Not to be outdone, Nikkole then watched as her boyfriend Tommy ordered some girl to stick her crotch in his face. Oh, look, it’s slutty Hillary again. Man, is she busy. Nikkole also seemed very upset at both the men and their foul temptresses. ”It’s not very classy what those girls are doing over there,” Nikkole observed. This is a pretty valid point, because you’d really think the producers of ”Temptation Island 2” would’ve made a concerted effort to pack the place with tea-totaling virgins. She also calls poor Hillary a ”prostitute,” which on the surface seems a bit extreme until you remember that she IS getting paid to be there and do those things. Hmmm?

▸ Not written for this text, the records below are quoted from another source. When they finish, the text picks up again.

Lemma verify_ok debug schema candidate : (∀ s, schema = Ok s → schema_wf s) →
  ∃ r, JsonSchemaVerifier_verify debug {| jv_schema := schema |} candidate = Some r ∧ score_ok r ∧
    length (vr_findings r) ≤ S MAX_FINDINGS ∧
    match schema with
    | Err _ => vr_status r = StatusUnknown
    | Ok s =>
        (vr_status r = StatusPass ∨ vr_status r = StatusFail) ∧
        (vr_status r = StatusPass ↔ (slen candidate <= JSON_CANDIDATE_BYTES)%N ∧
           ∃ v, json_text (text_of candidate) v ∧ conforms s (denote_json v))
    end.
Proof.
  intros Hwf.
  assert (Hone : ∀ st f (P : Prop), ((st = StatusPass ∨ st = StatusFail) ∧ (st = StatusPass ↔ P)) →
    ∃ r, status_report st [f] = Some r ∧ score_ok r ∧ length (vr_findings r) ≤ S MAX_FINDINGS ∧
      ((vr_status r = StatusPass ∨ vr_status r = StatusFail) ∧ (vr_status r = StatusPass ↔ P))).
  { intros st f P HP. destruct (status_report_ok st [f]) as (sc & Hsc & ->). eexists. split; [done|].
    split; [done|]. split; [cbn; lia|done]. }
  unfold JsonSchemaVerifier_verify. cbn [jv_schema]. destruct schema as [s|why].
  2: { destruct (status_report_ok StatusUnknown [finding "json.schema" why]) as (sc & Hsc & ->).
       eexists. split; [done|]. split; [done|]. split; [cbn; lia|done]. }
  specialize (Hwf s eq_refl). destruct (N.ltb_spec JSON_CANDIDATE_BYTES (slen candidate)) as [Hlong|Hlen].
  { apply Hone. split; [auto|]. split; [done|]. intros [? _]. lia. }
  destruct (parse_json_ok candidate) as (r & -> & Hr). cbn [mbind option_bind].
  destruct r as [v|e].
  2: { assert (Hno : StatusFail = StatusPass ↔ (slen candidate <= JSON_CANDIDATE_BYTES)%N ∧
         ∃ v, json_text (text_of candidate) v ∧ conforms s (denote_json v)).
       { split; [done|]. intros (_ & v & Hv%Hr & _). done. }
       destruct e; apply Hone; auto. }
  assert (Hv : json_text (text_of candidate) v) by (by apply Hr).
  destruct (validate_collects debug s v Hwf (json_text_wf _ _ Hv)) as (l & -> & Hl). cbn [co_truncated co_findings].
  set (fs := if bool_decide (MAX_FINDINGS < length l) then _ else _).
  assert (Hfs : length fs ≤ S MAX_FINDINGS ∧ (fs = [] ↔ l = [])).
  { subst fs. case_bool_decide as Hlt; rewrite ?length_app, length_fmap, length_take; cbn [length].
    - split; [lia|]. split; [by intros []%app_nil|]. intros ->. cbn in Hlt. lia.
    - split; [lia|]. by destruct l. }
  destruct Hfs as [Hlen2 Hnil]. destruct (status_report_ok (match fs with [] => StatusPass | _ => StatusFail end) fs) as (sc & Hsc & ->).
  eexists. split; [done|]. split; [done|]. split; [done|]. cbn [vr_status].
  assert (Hst : (match fs with [] => StatusPass | _ => StatusFail end) = StatusPass ↔ conforms s (denote_json v)).
  { rewrite <- Hl, <- Hnil. by destruct fs. }
  split; [destruct fs; auto|]. rewrite Hst. split.
  - intros Hc. split; [done|]. eauto.
  - intros (_ & v' & Hv' & Hc). assert (Ok v = Ok v') as [= ->] by (by apply Hr). done.
Qed.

Now I need to get to Tony and Genevieve. The short version is that Genevieve dragged Tony to ”TI” because she wanted to meet other guys. Imagine her surprise, then, when she got there and found out all other males thought she was a self-centered psycho. So the video message she sent Tony was a marriage proposal, which Tony eventually — after dragging out his answer for dramatic effect — accepted. They left the island and went off to settle down in the country with a dog and two kids. Well, scratch the kids because crazy Genevieve already had her tubes tied, so the dog will have to do. Thank God these people are gone.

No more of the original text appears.